■ What you have to do ■
In the records below, some lines hold the word "From". Copy each of those lines.

■ Given data ■
(** * QuizGenerator (src/app.py): a shallow embedding and its properties

    The generation engine of the assignment and quiz generator is embedded
    function by function.  Python [str] values are Rocq [string]s whose
    characters are the code points U+0000..U+00FF; lists are [list]s; the
    question dictionary is a record; the [term_freq] dictionary is an
    association list in insertion order; the [random] module is a state
    threaded through the calls, and a Python exception is an outcome of the
    computation. *)

From Stdlib Require Import String Ascii List Bool Arith Lia.
From Stdlib Require Import Permutation Sorted FinFun.
Import ListNotations.
Open Scope list_scope.
Open Scope string_scope.

(** ** Python [str] primitives *)

Module PyStr.

Definition code (c : ascii) : nat := nat_of_ascii c.

Definition code_between (lo hi : nat) (c : ascii) : bool :=
  (lo <=? code c)%nat && (code c <=? hi)%nat.

Definition is_ascii_upper (c : ascii) : bool := code_between 65 90 c.
Definition is_ascii_lower (c : ascii) : bool := code_between 97 122 c.

(** The character class [[a-zA-Z]]. *)
Definition is_ascii_letter (c : ascii) : bool :=
  code_between 97 122 c || code_between 65 90 c.

Definition is_decimal (c : ascii) : bool := code_between 48 57 c.

(** [str.isalnum] on U+0080..U+00FF: the letters (feminine and masculine
    ordinal, micro sign, A-grave..O-diaeresis, O-stroke..o-diaeresis,
    o-stroke..y-diaeresis) and the numeric characters (superscripts one,
    two, three and the three vulgar fractions). *)
Definition is_latin1_alnum (c : ascii) : bool :=
  (code c =? 170)%nat || code_between 178 179 c || (code c =? 181)%nat
  || code_between 185 186 c || code_between 188 190 c
  || code_between 192 214 c || code_between 216 246 c
  || code_between 248 255 c.

(** The class [\w] of a [str] pattern: alphanumeric or underscore. *)
Definition is_word (c : ascii) : bool :=
  is_ascii_letter c || is_decimal c || (code c =? 95)%nat
  || is_latin1_alnum c.

(** [str.isspace]: what [strip()] removes. *)
Definition is_space (c : ascii) : bool :=
  code_between 9 13 c || code_between 28 32 c
  || (code c =? 133)%nat || (code c =? 160)%nat.

Definition lower_char (c : ascii) : ascii :=
  if is_ascii_upper c || code_between 192 214 c || code_between 216 222 c
  then ascii_of_nat (code c + 32)
  else c.

(** [s.lower()] *)
Fixpoint lower (s : string) : string :=
  match s with
  | EmptyString => EmptyString
  | String c s' => String (lower_char c) (lower s')
  end.

Fixpoint all_chars (p : ascii -> bool) (s : string) : bool :=
  match s with
  | EmptyString => true
  | String c s' => p c && all_chars p s'
  end.

Fixpoint lstrip (s : string) : string :=
  match s with
  | EmptyString => EmptyString
  | String c s' => if is_space c then lstrip s' else s
  end.

Fixpoint rstrip (s : string) : string :=
  match s with
  | EmptyString => EmptyString
  | String c s' =>
      match rstrip s' with
      | EmptyString => if is_space c then EmptyString else String c EmptyString
      | r => String c r
      end
  end.

(** [s.strip()] *)
Definition strip (s : string) : string := rstrip (lstrip s).

(** [s[:n]] *)
Definition slice_to (n : nat) (s : string) : string := substring 0 n s.

Definition starts_with (p : ascii -> bool) (s : string) : bool :=
  match s with
  | EmptyString => false
  | String c _ => p c
  end.

End PyStr.
Import PyStr.

(** ** The two regular expressions of the analyzer *)

Module Re.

■ Result for this task ■
From Stdlib Require Import String Ascii List Bool Arith Lia.
From Stdlib Require Import Permutation Sorted FinFun.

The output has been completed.